Один из заводских - один из кружка в тридцать пять человек - показал, что я бывал у рабочих и читал им лекции революционного содержания. Это был один юноша - не назову его, так как он, кажется, просто проболтался. Его приводили раз, кажется к Новицкому, на очную ставку. Меня спросили, читал ли я лекции рабочим... Я ответил, что никаких показаний давать не буду. Тогда в комнату ввели белокурого, конфузящегося молодого человека...

- Я вас не знаю, - сказал я очень резко, как только он переступил порог, не давши времени прокурору произнести полслова.

Молодой человек переконфузился...

- Я не знаю, не помню, я, кажется, их видел... не помню, - забормотал он.

- Я вас не знаю, никогда не видал, - крикнул я на него, он еще больше сконфузился, и прокурор, видя, что он готов отказаться от показаний, поторопился его вывести.

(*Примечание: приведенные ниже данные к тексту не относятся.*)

(* ===== verification/Scalar4x64.v ===== *)
(** Scalars modulo the group order, four 64-bit limbs
    (libraries/secp256k1-zkp/src/scalar_4x64.h and the portable code of
    scalar_4x64_impl.h; the inline assembly the file has for x86_64 is not
    modelled). *)

From Stdlib Require Import ZArith Lia List Bool.
From S2P Require Import Prelude Accumulator ScalarSpec Scalar8x32.
Import ListNotations.
Local Open Scope Z_scope.

Module S4.

(** Limbs of the group order. *)
Definition N_0 : Z := 0xBFD25E8CD0364141.
Definition N_1 : Z := 0xBAAEDCE6AF48A03B.
Definition N_2 : Z := 0xFFFFFFFFFFFFFFFE.
Definition N_3 : Z := 0xFFFFFFFFFFFFFFFF.

(** Limbs of 2^256 minus the order ([~x] is the 64-bit complement). *)
Definition not64 (x : Z) : Z := u64 (Z.lnot x).
Definition N_C_0 : Z := u64 (not64 N_0 + 1).
Definition N_C_1 : Z := not64 N_1.
Definition N_C_2 : Z := 1.

(** Limbs of half the order. *)
Definition N_H_0 : Z := 0xDFE92F46681B20A0.
Definition N_H_1 : Z := 0x5D576E7357A4501D.
Definition N_H_2 : Z := 0xFFFFFFFFFFFFFFFF.
Definition N_H_3 : Z := 0x7FFFFFFFFFFFFFFF.

(** secp256k1_scalar_t: uint64_t d[4]. *)
Record scalar := Scalar { d0 : Z; d1 : Z; d2 : Z; d3 : Z }.

Definition limb (a : scalar) (i : Z) : Z := nth (Z.to_nat i) [d0 a; d1 a; d2 a; d3 a] 0.

Definition at8 (b : list Z) (i : nat) : Z := nth i b 0.

Definition clear : scalar := Scalar 0 0 0 0.

Definition set_int (v : Z) : scalar := Scalar (u32 v) 0 0 0.

Definition get_bits (a : scalar) (offset count : Z) : Z :=
  u32 (Z.land (Z.shiftr (limb a (Z.shiftr offset 6)) (Z.land offset 0x3F)) (u64 (u64 (Z.shiftl 1 count) - 1))).

Definition get_bits_var (a : scalar) (offset count : Z) : Z :=
  if Z.shiftr (offset + count - 1) 6 =? Z.shiftr offset 6 then get_bits a offset count
  else
    u32 (Z.land (Z.lor (Z.shiftr (limb a (Z.shiftr offset 6)) (Z.land offset 0x3F))
                       (u64 (Z.shiftl (limb a (Z.shiftr offset 6 + 1)) (64 - Z.land offset 0x3F))))
                (u64 (u64 (Z.shiftl 1 count) - 1))).

Definition check_overflow (a : scalar) : Z :=
  let yes := 0 in
  let no := 0 in
  let no := Z.lor no (c_bool (d3 a <? N_3)) in
  let no := Z.lor no (c_bool (d2 a <? N_2)) in
  let yes := Z.lor yes (Z.land (c_bool (d2 a >? N_2)) (Z.lnot no)) in
  let no := Z.lor no (c_bool (d1 a <? N_1)) in
  let yes := Z.lor yes (Z.land (c_bool (d1 a >? N_1)) (Z.lnot no)) in
  let yes := Z.lor yes (Z.land (c_bool (d0 a >=? N_0)) (Z.lnot no)) in
  yes.

Definition reduce (r : scalar) (overflow : Z) : scalar * Z :=
  let t := u128 (d0 r + u64 (overflow * N_C_0)) in
  let r0 := Z.land t 0xFFFFFFFFFFFFFFFF in let t := Z.shiftr t 64 in
  let t := u128 (t + (d1 r + u64 (overflow * N_C_1))) in
  let r1 := Z.land t 0xFFFFFFFFFFFFFFFF in let t := Z.shiftr t 64 in
  let t := u128 (t + (d2 r + u32 (overflow * N_C_2))) in
  let r2 := Z.land t 0xFFFFFFFFFFFFFFFF in let t := Z.shiftr t 64 in
  let t := u128 (t + d3 r) in
  let r3 := Z.land t 0xFFFFFFFFFFFFFFFF in
  (Scalar r0 r1 r2 r3, overflow).

Definition add (a b : scalar) : scalar * Z :=
  let t := u128 (d0 a + d0 b) in
  let r0 := Z.land t 0xFFFFFFFFFFFFFFFF in let t := Z.shiftr t 64 in
  let t := u128 (t + (d1 a + d1 b)) in
  let r1 := Z.land t 0xFFFFFFFFFFFFFFFF in let t := Z.shiftr t 64 in
  let t := u128 (t + (d2 a + d2 b)) in
  let r2 := Z.land t 0xFFFFFFFFFFFFFFFF in let t := Z.shiftr t 64 in
  let t := u128 (t + (d3 a + d3 b)) in
  let r3 := Z.land t 0xFFFFFFFFFFFFFFFF in let t := Z.shiftr t 64 in
  let r := Scalar r0 r1 r2 r3 in
  let overflow := t + check_overflow r in
  let '(r, _) := reduce r overflow in
  (r, overflow).

Definition add_bit (r : scalar) (bit : Z) : scalar :=
  let t := u128 (d0 r + u64 (Z.shiftl (c_bool (Z.shiftr bit 6 =? 0)) (Z.land bit 0x3F))) in
  let r0 := Z.land t 0xFFFFFFFFFFFFFFFF in let t := Z.shiftr t 64 in
  let t := u128 (t + (d1 r + u64 (Z.shiftl (c_bool (Z.shiftr bit 6 =? 1)) (Z.land bit 0x3F)))) in
  let r1 := Z.land t 0xFFFFFFFFFFFFFFFF in let t := Z.shiftr t 64 in
  let t := u128 (t + (d2 r + u64 (Z.shiftl (c_bool (Z.shiftr bit 6 =? 2)) (Z.land bit 0x3F)))) in
  let r2 := Z.land t 0xFFFFFFFFFFFFFFFF in let t := Z.shiftr t 64 in
  let t := u128 (t + (d3 r + u64 (Z.shiftl (c_bool (Z.shiftr bit 6 =? 3)) (Z.land bit 0x3F)))) in
  let r3 := Z.land t 0xFFFFFFFFFFFFFFFF in
  Scalar r0 r1 r2 r3.

(** Eight bytes of the array, the first at [i], in big-endian order. *)
Definition word_at (b : list Z) (i : nat) : Z :=
  Z.lor (Z.lor (Z.lor (Z.lor (Z.lor (Z.lor (Z.lor (at8 b (i + 7)) (u64 (Z.shiftl (at8 b (i + 6)) 8)))
    (u64 (Z.shiftl (at8 b (i + 5)) 16))) (u64 (Z.shiftl (at8 b (i + 4)) 24)))
    (u64 (Z.shiftl (at8 b (i + 3)) 32))) (u64 (Z.shiftl (at8 b (i + 2)) 40)))
    (u64 (Z.shiftl (at8 b (i + 1)) 48))) (u64 (Z.shiftl (at8 b i) 56)).

Definition set_b32 (b32 : list Z) : scalar * Z :=
  let r := Scalar (word_at b32 24) (word_at b32 16) (word_at b32 8) (word_at b32 0) in
  reduce r (check_overflow r).

Definition get_b32 (a : scalar) : list Z :=
  [u8 (Z.shiftr (d3 a) 56); u8 (Z.shiftr (d3 a) 48); u8 (Z.shiftr (d3 a) 40); u8 (Z.shiftr (d3 a) 32);
   u8 (Z.shiftr (d3 a) 24); u8 (Z.shiftr (d3 a) 16); u8 (Z.shiftr (d3 a) 8); u8 (d3 a);
   u8 (Z.shiftr (d2 a) 56); u8 (Z.shiftr (d2 a) 48); u8 (Z.shiftr (d2 a) 40); u8 (Z.shiftr (d2 a) 32);
   u8 (Z.shiftr (d2 a) 24); u8 (Z.shiftr (d2 a) 16); u8 (Z.shiftr (d2 a) 8); u8 (d2 a);
   u8 (Z.shiftr (d1 a) 56); u8 (Z.shiftr (d1 a) 48); u8 (Z.shiftr (d1 a) 40); u8 (Z.shiftr (d1 a) 32);
   u8 (Z.shiftr (d1 a) 24); u8 (Z.shiftr (d1 a) 16); u8 (Z.shiftr (d1 a) 8); u8 (d1 a);
   u8 (Z.shiftr (d0 a) 56); u8 (Z.shiftr (d0 a) 48); u8 (Z.shiftr (d0 a) 40); u8 (Z.shiftr (d0 a) 32);
   u8 (Z.shiftr (d0 a) 24); u8 (Z.shiftr (d0 a) 16); u8 (Z.shiftr (d0 a) 8); u8 (d0 a)].

Definition is_zero (a : scalar) : Z := c_bool (Z.lor (Z.lor (Z.lor (d0 a) (d1 a)) (d2 a)) (d3 a) =? 0).

Definition negate (a : scalar) : scalar :=
  let nonzero := u64 (0xFFFFFFFFFFFFFFFF * c_bool (is_zero a =? 0)) in
  let t := u128 (not64 (d0 a) + N_0 + 1) in
  let r0 := Z.land t nonzero in let t := Z.shiftr t 64 in
  let t := u128 (t + (not64 (d1 a) + N_1)) in
  let r1 := Z.land t nonzero in let t := Z.shiftr t 64 in
  let t := u128 (t + (not64 (d2 a) + N_2)) in
  let r2 := Z.land t nonzero in let t := Z.shiftr t 64 in
  let t := u128 (t + (not64 (d3 a) + N_3)) in
  let r3 := Z.land t nonzero in
  Scalar r0 r1 r2 r3.

Definition is_one (a : scalar) : Z :=
  c_bool (Z.lor (Z.lor (Z.lor (Z.lxor (d0 a) 1) (d1 a)) (d2 a)) (d3 a) =? 0).

Definition is_high (a : scalar) : Z :=
  let yes := 0 in
  let no := 0 in
  let no := Z.lor no (c_bool (d3 a <? N_H_3)) in
  let yes := Z.lor yes (Z.land (c_bool (d3 a >? N_H_3)) (Z.lnot no)) in
  let no := Z.lor no (Z.land (c_bool (d2 a <? N_H_2)) (Z.lnot yes)) in
  let no := Z.lor no (Z.land (c_bool (d1 a <? N_H_1)) (Z.lnot yes)) in
  let yes := Z.lor yes (Z.land (c_bool (d1 a >? N_H_1)) (Z.lnot no)) in
  let yes := Z.lor yes (Z.land (c_bool (d0 a >? N_H_0)) (Z.lnot no)) in
  yes.

Definition wnaf_force_odd (r : scalar) : scalar * Z :=
  let mask := u64 (Z.land (d0 r) 1 - 1) in
  let nonzero := u64 (c_bool (negb (is_zero r =? 0)) - 1) in
  let t := u128 (Z.lxor (d0 r) mask + Z.land (u64 (N_0 + 1)) mask) in
  let r0 := Z.land t nonzero in let t := Z.shiftr t 64 in
  let t := u128 (t + (Z.lxor (d1 r) mask + Z.land N_1 mask)) in
  let r1 := Z.land t nonzero in let t := Z.shiftr t 64 in
  let t := u128 (t + (Z.lxor (d2 r) mask + Z.land N_2 mask)) in
  let r2 := Z.land t nonzero in let t := Z.shiftr t 64 in
  let t := u128 (t + (Z.lxor (d3 r) mask + Z.land N_3 mask)) in
  let r3 := Z.land t nonzero in
  (Scalar r0 r1 r2 r3, 2 * c_bool (mask =? 0) - 1).

(** The accumulator macros at word size 64, with a third word of 64 bits in
    the reduction and of 32 bits in the products. *)
Definition muladd := Accumulator.muladd 64 64.
Definition muladd_fast := Accumulator.muladd_fast 64.
Definition sumadd := Accumulator.sumadd 64 64.
Definition sumadd_fast := Accumulator.sumadd_fast 64.
Definition muladd160 := Accumulator.muladd 64 32.
Definition muladd2_160 := Accumulator.muladd2 64 32.

(** uint64_t l[8]. *)
Record wide := Wide { w0 : Z; w1 : Z; w2 : Z; w3 : Z; w4 : Z; w5 : Z; w6 : Z; w7 : Z }.

Definition wlimb (l : wide) (i : Z) : Z :=
  nth (Z.to_nat i) [w0 l; w1 l; w2 l; w3 l; w4 l; w5 l; w6 l; w7 l] 0.

(** m[0..6] = l[0..3] + n[0..3] * SECP256K1_N_C: 512 bits into 385. *)
Definition reduce_512_m (l : wide) : list Z :=
  let n0 := w4 l in let n1 := w5 l in let n2 := w6 l in let n3 := w7 l in
  let c := Acc (w0 l) 0 0 in
  let c := muladd_fast n0 N_C_0 c in
  let '(m0, c) := extract_fast c in
  let c := sumadd_fast (w1 l) c in
  let c := muladd n1 N_C_0 c in
  let c := muladd n0 N_C_1 c in
  let '(m1, c) := extract c in
  let c := sumadd (w2 l) c in
  let c := muladd n2 N_C_0 c in
  let c := muladd n1 N_C_1 c in
  let c := sumadd n0 c in
  let '(m2, c) := extract c in
  let c := sumadd (w3 l) c in
  let c := muladd n3 N_C_0 c in
  let c := muladd n2 N_C_1 c in
  let c := sumadd n1 c in
  let '(m3, c) := extract c in
  let c := muladd n3 N_C_1 c in
  let c := sumadd n2 c in
  let '(m4, c) := extract c in
  let c := sumadd_fast n3 c in
  let '(m5, c) := extract_fast c in
  let m6 := u32 (c0 c) in
  [m0; m1; m2; m3; m4; m5; m6].

(** p[0..4] = m[0..3] + m[4..6] * SECP256K1_N_C: 385 bits into 258. *)
Definition reduce_512_p (m0 m1 m2 m3 m4 m5 m6 : Z) : list Z :=
  let c := Acc m0 0 0 in
  let c := muladd_fast m4 N_C_0 c in
  let '(p0, c) := extract_fast c in
  let c := sumadd_fast m1 c in
  let c := muladd m5 N_C_0 c in
  let c := muladd m4 N_C_1 c in
  let '(p1, c) := extract c in
  let c := sumadd m2 c in
  let c := muladd m6 N_C_0 c in
  let c := muladd m5 N_C_1 c in
  let c := sumadd m4 c in
  let '(p2, c) := extract c in
  let c := sumadd_fast m3 c in
  let c := muladd_fast m6 N_C_1 c in
  let c := sumadd_fast m5 c in
  let '(p3, c) := extract_fast c in
  let p4 := u32 (u64 (c0 c + m6)) in
  [p0; p1; p2; p3; p4].

(** r[0..3] = p[0..3] + p[4] * SECP256K1_N_C, and the final reduction. *)
Definition reduce_512_r (p0 p1 p2 p3 p4 : Z) : scalar :=
  let c := u128 (p0 + N_C_0 * p4) in
  let r0 := Z.land c 0xFFFFFFFFFFFFFFFF in let c := Z.shiftr c 64 in
  let c := u128 (c + (p1 + N_C_1 * p4)) in
  let r1 := Z.land c 0xFFFFFFFFFFFFFFFF in let c := Z.shiftr c 64 in
  let c := u128 (c + (p2 + p4)) in
  let r2 := Z.land c 0xFFFFFFFFFFFFFFFF in let c := Z.shiftr c 64 in
  let c := u128 (c + p3) in
  let r3 := Z.land c 0xFFFFFFFFFFFFFFFF in let c := Z.shiftr c 64 in
  let r := Scalar r0 r1 r2 r3 in
  fst (reduce r (u32 (c + check_overflow r))).

Definition reduce_512 (l : wide) : scalar :=
  match reduce_512_m l with
  | [m0; m1; m2; m3; m4; m5; m6] =>
      match reduce_512_p m0 m1 m2 m3 m4 m5 m6 with
      | [p0; p1; p2; p3; p4] => reduce_512_r p0 p1 p2 p3 p4
      | _ => clear
      end
  | _ => clear
  end.

Definition mul_512 (a b : scalar) : wide :=
  let c := Acc 0 0 0 in
  let c := muladd_fast (d0 a) (d0 b) c in
  let '(l0, c) := extract_fast c in
  let c := muladd160 (d0 a) (d1 b) c in
  let c := muladd160 (d1 a) (d0 b) c in
  let '(l1, c) := extract c in
  let c := muladd160 (d0 a) (d2 b) c in
  let c := muladd160 (d1 a) (d1 b) c in
  let c := muladd160 (d2 a) (d0 b) c in
  let '(l2, c) := extract c in
  let c := muladd160 (d0 a) (d3 b) c in
  let c := muladd160 (d1 a) (d2 b) c in
  let c := muladd160 (d2 a) (d1 b) c in
  let c := muladd160 (d3 a) (d0 b) c in
  let '(l3, c) := extract c in
  let c := muladd160 (d1 a) (d3 b) c in
  let c := muladd160 (d2 a) (d2 b) c in
  let c := muladd160 (d3 a) (d1 b) c in
  let '(l4, c) := extract c in
  let c := muladd160 (d2 a) (d3 b) c in
  let c := muladd160 (d3 a) (d2 b) c in
  let '(l5, c) := extract c in
  let c := muladd_fast (d3 a) (d3 b) c in
  let '(l6, c) := extract_fast c in
  let l7 := c0 c in
  Wide l0 l1 l2 l3 l4 l5 l6 l7.

Definition sqr_512 (a : scalar) : wide :=
  let c := Acc 0 0 0 in
  let c := muladd_fast (d0 a) (d0 a) c in
  let '(l0, c) := extract_fast c in
  let c := muladd2_160 (d0 a) (d1 a) c in
  let '(l1, c) := extract c in
  let c := muladd2_160 (d0 a) (d2 a) c in
  let c := muladd160 (d1 a) (d1 a) c in
  let '(l2, c) := extract c in
  let c := muladd2_160 (d0 a) (d3 a) c in
  let c := muladd2_160 (d1 a) (d2 a) c in
  let '(l3, c) := extract c in
  let c := muladd2_160 (d1 a) (d3 a) c in
  let c := muladd160 (d2 a) (d2 a) c in
  let '(l4, c) := extract c in
  let c := muladd2_160 (d2 a) (d3 a) c in
  let '(l5, c) := extract c in
  let c := muladd_fast (d3 a) (d3 a) c in
  let '(l6, c) := extract_fast c in
  let l7 := c0 c in
  Wide l0 l1 l2 l3 l4 l5 l6 l7.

Сцена не продолжалась и двух минут.

Так вот, было его показание, что бывали у них лекции и на этих лекциях бывал я.

Потом еще одно показание Егора - пустого-таки мужика, который околачивался около тех двух ткачей; он показал, что я бывал у них и говорил, что мужикам худо без земли и надо землю отобрать у помещиков. Затем были два показания двух ткачей, что я говорил им, что надо всех - долой и что царя надо убить... Егор и другой (забыл имя) были шпионами.

Все это была чистейшая выдумка, так как вся система наша, и особенно моя, была тогда такова, что нам до царя никакого нет дела, а поднимется крестьянский бунт, так царь, пожалуй, еще сам убежит к немцам; что суть не в царе, а в том, кто землей владеет. Но с этими двумя ткачами я и в разговоры не пускался, так как познакомился с ними, когда они промотали восемь рублей, данные им на наем квартиры, за что я их порядком поругал.

Увидя такое показание, я сразу понял, что оно продиктовано следователями, известно с какой целью.

- Ну, этаких свидетелей я вам по двадцать пять рублей сколько хотите найду, - сказал я.

- А кто же это, позвольте спросить, - зашипел Шубин, - будет им платить? Я подумал секунду:

- Вы, - сказал я, видя его злобное лицо, и ткнул в его направление пальцем.